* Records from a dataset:
>>>>

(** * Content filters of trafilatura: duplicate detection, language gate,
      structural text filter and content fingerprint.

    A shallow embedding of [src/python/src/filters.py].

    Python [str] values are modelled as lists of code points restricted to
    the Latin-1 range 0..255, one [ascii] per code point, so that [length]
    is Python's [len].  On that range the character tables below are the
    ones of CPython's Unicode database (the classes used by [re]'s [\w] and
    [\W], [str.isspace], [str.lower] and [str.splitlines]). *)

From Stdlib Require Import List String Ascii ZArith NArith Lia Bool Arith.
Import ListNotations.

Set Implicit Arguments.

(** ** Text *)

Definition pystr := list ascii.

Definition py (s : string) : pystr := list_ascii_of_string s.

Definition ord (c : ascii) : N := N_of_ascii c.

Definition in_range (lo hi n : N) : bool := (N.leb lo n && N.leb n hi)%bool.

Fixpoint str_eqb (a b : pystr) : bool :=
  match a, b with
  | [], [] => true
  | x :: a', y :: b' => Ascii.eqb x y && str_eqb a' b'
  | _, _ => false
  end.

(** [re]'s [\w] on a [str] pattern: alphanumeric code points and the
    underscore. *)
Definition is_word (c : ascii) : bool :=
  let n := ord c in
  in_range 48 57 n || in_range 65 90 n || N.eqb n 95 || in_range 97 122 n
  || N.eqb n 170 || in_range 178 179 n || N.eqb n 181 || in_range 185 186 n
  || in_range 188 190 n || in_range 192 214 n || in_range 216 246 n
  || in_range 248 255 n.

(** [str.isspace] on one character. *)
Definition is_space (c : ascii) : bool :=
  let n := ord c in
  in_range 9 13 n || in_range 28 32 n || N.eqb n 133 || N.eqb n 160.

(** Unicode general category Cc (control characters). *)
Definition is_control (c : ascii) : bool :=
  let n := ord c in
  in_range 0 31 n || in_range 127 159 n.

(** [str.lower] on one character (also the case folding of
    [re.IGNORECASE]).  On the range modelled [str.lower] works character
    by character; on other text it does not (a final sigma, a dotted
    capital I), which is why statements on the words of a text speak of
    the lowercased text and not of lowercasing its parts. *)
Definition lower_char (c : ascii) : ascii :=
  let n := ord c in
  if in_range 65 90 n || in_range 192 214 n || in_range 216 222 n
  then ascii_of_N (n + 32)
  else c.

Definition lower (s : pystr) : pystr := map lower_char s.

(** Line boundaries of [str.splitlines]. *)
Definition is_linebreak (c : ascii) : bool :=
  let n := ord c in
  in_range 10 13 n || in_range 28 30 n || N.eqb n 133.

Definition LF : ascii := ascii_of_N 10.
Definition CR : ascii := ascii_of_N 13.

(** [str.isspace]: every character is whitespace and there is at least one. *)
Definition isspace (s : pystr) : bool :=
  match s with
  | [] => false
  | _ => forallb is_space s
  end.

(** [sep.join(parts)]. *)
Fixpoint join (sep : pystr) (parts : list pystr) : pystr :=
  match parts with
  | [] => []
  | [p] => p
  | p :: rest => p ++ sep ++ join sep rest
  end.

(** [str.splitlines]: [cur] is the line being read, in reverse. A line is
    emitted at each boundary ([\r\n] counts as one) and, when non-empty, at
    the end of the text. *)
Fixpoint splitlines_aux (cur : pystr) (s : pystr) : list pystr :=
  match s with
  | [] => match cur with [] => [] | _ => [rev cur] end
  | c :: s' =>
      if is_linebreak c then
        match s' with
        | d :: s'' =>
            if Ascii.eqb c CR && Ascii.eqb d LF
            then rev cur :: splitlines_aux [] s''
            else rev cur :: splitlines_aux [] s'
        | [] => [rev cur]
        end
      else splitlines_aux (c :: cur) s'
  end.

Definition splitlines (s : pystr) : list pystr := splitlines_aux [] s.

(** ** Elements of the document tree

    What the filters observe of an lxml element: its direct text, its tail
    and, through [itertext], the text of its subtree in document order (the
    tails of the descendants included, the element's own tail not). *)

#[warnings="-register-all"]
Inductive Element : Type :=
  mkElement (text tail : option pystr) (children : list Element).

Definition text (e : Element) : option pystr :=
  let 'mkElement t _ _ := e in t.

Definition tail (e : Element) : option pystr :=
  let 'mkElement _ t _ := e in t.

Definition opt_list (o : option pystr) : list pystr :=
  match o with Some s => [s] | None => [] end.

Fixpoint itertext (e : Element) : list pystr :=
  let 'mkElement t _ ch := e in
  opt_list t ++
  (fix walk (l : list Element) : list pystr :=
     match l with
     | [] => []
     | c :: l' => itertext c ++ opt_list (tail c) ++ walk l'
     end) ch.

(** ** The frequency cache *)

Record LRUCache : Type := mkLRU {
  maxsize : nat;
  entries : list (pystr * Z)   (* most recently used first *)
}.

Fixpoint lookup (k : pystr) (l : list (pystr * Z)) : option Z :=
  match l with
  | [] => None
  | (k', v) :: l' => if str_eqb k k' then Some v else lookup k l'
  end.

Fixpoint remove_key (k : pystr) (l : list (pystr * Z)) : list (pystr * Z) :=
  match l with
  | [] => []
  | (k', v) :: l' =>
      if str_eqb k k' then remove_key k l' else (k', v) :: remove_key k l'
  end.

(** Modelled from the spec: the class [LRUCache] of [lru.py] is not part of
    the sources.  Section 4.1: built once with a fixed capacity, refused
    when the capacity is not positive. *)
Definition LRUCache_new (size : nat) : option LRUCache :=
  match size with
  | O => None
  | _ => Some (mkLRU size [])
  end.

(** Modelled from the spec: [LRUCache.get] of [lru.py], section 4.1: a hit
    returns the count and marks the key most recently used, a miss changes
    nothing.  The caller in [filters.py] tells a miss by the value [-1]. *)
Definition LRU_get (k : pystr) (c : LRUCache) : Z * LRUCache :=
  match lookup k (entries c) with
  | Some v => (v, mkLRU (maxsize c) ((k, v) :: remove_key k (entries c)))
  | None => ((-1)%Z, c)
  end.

<<<<

* WORK TO COMPLETE:
Word for word, write out all the lines shown above.

* RESPONSE TO THE TASK:
(** * Content filters of trafilatura: duplicate detection, language gate,
      structural text filter and content fingerprint.

    A shallow embedding of [src/python/src/filters.py].

    Python [str] values are modelled as lists of code points restricted to
    the Latin-1 range 0..255, one [ascii] per code point, so that [length]
    is Python's [len].  On that range the character tables below are the
    ones of CPython's Unicode database (the classes used by [re]'s [\w] and
    [\W], [str.isspace], [str.lower] and [str.splitlines]). *)

From Stdlib Require Import List String Ascii ZArith NArith Lia Bool Arith.
Import ListNotations.

Set Implicit Arguments.

(** ** Text *)

Definition pystr := list ascii.

Definition py (s : string) : pystr := list_ascii_of_string s.

Definition ord (c : ascii) : N := N_of_ascii c.

Definition in_range (lo hi n : N) : bool := (N.leb lo n && N.leb n hi)%bool.

Fixpoint str_eqb (a b : pystr) : bool :=
  match a, b with
  | [], [] => true
  | x :: a', y :: b' => Ascii.eqb x y && str_eqb a' b'
  | _, _ => false
  end.

(** [re]'s [\w] on a [str] pattern: alphanumeric code points and the
    underscore. *)
Definition is_word (c : ascii) : bool :=
  let n := ord c in
  in_range 48 57 n || in_range 65 90 n || N.eqb n 95 || in_range 97 122 n
  || N.eqb n 170 || in_range 178 179 n || N.eqb n 181 || in_range 185 186 n
  || in_range 188 190 n || in_range 192 214 n || in_range 216 246 n
  || in_range 248 255 n.

(** [str.isspace] on one character. *)
Definition is_space (c : ascii) : bool :=
  let n := ord c in
  in_range 9 13 n || in_range 28 32 n || N.eqb n 133 || N.eqb n 160.

(** Unicode general category Cc (control characters). *)
Definition is_control (c : ascii) : bool :=
  let n := ord c in
  in_range 0 31 n || in_range 127 159 n.

(** [str.lower] on one character (also the case folding of
    [re.IGNORECASE]).  On the range modelled [str.lower] works character
    by character; on other text it does not (a final sigma, a dotted
    capital I), which is why statements on the words of a text speak of
    the lowercased text and not of lowercasing its parts. *)
Definition lower_char (c : ascii) : ascii :=
  let n := ord c in
  if in_range 65 90 n || in_range 192 214 n || in_range 216 222 n
  then ascii_of_N (n + 32)
  else c.

Definition lower (s : pystr) : pystr := map lower_char s.

(** Line boundaries of [str.splitlines]. *)
Definition is_linebreak (c : ascii) : bool :=
  let n := ord c in
  in_range 10 13 n || in_range 28 30 n || N.eqb n 133.

Definition LF : ascii := ascii_of_N 10.
Definition CR : ascii := ascii_of_N 13.

(** [str.isspace]: every character is whitespace and there is at least one. *)
Definition isspace (s : pystr) : bool :=
  match s with
  | [] => false
  | _ => forallb is_space s
  end.

(** [sep.join(parts)]. *)
Fixpoint join (sep : pystr) (parts : list pystr) : pystr :=
  match parts with
  | [] => []
  | [p] => p
  | p :: rest => p ++ sep ++ join sep rest
  end.

(** [str.splitlines]: [cur] is the line being read, in reverse. A line is
    emitted at each boundary ([\r\n] counts as one) and, when non-empty, at
    the end of the text. *)
Fixpoint splitlines_aux (cur : pystr) (s : pystr) : list pystr :=
  match s with
  | [] => match cur with [] => [] | _ => [rev cur] end
  | c :: s' =>
      if is_linebreak c then
        match s' with
        | d :: s'' =>
            if Ascii.eqb c CR && Ascii.eqb d LF
            then rev cur :: splitlines_aux [] s''
            else rev cur :: splitlines_aux [] s'
        | [] => [rev cur]
        end
      else splitlines_aux (c :: cur) s'
  end.

Definition splitlines (s : pystr) : list pystr := splitlines_aux [] s.

(** ** Elements of the document tree

    What the filters observe of an lxml element: its direct text, its tail
    and, through [itertext], the text of its subtree in document order (the
    tails of the descendants included, the element's own tail not). *)

#[warnings="-register-all"]
Inductive Element : Type :=
  mkElement (text tail : option pystr) (children : list Element).

Definition text (e : Element) : option pystr :=
  let 'mkElement t _ _ := e in t.

Definition tail (e : Element) : option pystr :=
  let 'mkElement _ t _ := e in t.

Definition opt_list (o : option pystr) : list pystr :=
  match o with Some s => [s] | None => [] end.

Fixpoint itertext (e : Element) : list pystr :=
  let 'mkElement t _ ch := e in
  opt_list t ++
  (fix walk (l : list Element) : list pystr :=
     match l with
     | [] => []
     | c :: l' => itertext c ++ opt_list (tail c) ++ walk l'
     end) ch.

(** ** The frequency cache *)

Record LRUCache : Type := mkLRU {
  maxsize : nat;
  entries : list (pystr * Z)   (* most recently used first *)
}.

Fixpoint lookup (k : pystr) (l : list (pystr * Z)) : option Z :=
  match l with
  | [] => None
  | (k', v) :: l' => if str_eqb k k' then Some v else lookup k l'
  end.

Fixpoint remove_key (k : pystr) (l : list (pystr * Z)) : list (pystr * Z) :=
  match l with
  | [] => []
  | (k', v) :: l' =>
      if str_eqb k k' then remove_key k l' else (k', v) :: remove_key k l'
  end.

(** Modelled from the spec: the class [LRUCache] of [lru.py] is not part of
    the sources.  Section 4.1: built once with a fixed capacity, refused
    when the capacity is not positive. *)
Definition LRUCache_new (size : nat) : option LRUCache :=
  match size with
  | O => None
  | _ => Some (mkLRU size [])
  end.

(** Modelled from the spec: [LRUCache.get] of [lru.py], section 4.1: a hit
    returns the count and marks the key most recently used, a miss changes
    nothing.  The caller in [filters.py] tells a miss by the value [-1]. *)
Definition LRU_get (k : pystr) (c : LRUCache) : Z * LRUCache :=
  match lookup k (entries c) with
  | Some v => (v, mkLRU (maxsize c) ((k, v) :: remove_key k (entries c)))
  | None => ((-1)%Z, c)
  end.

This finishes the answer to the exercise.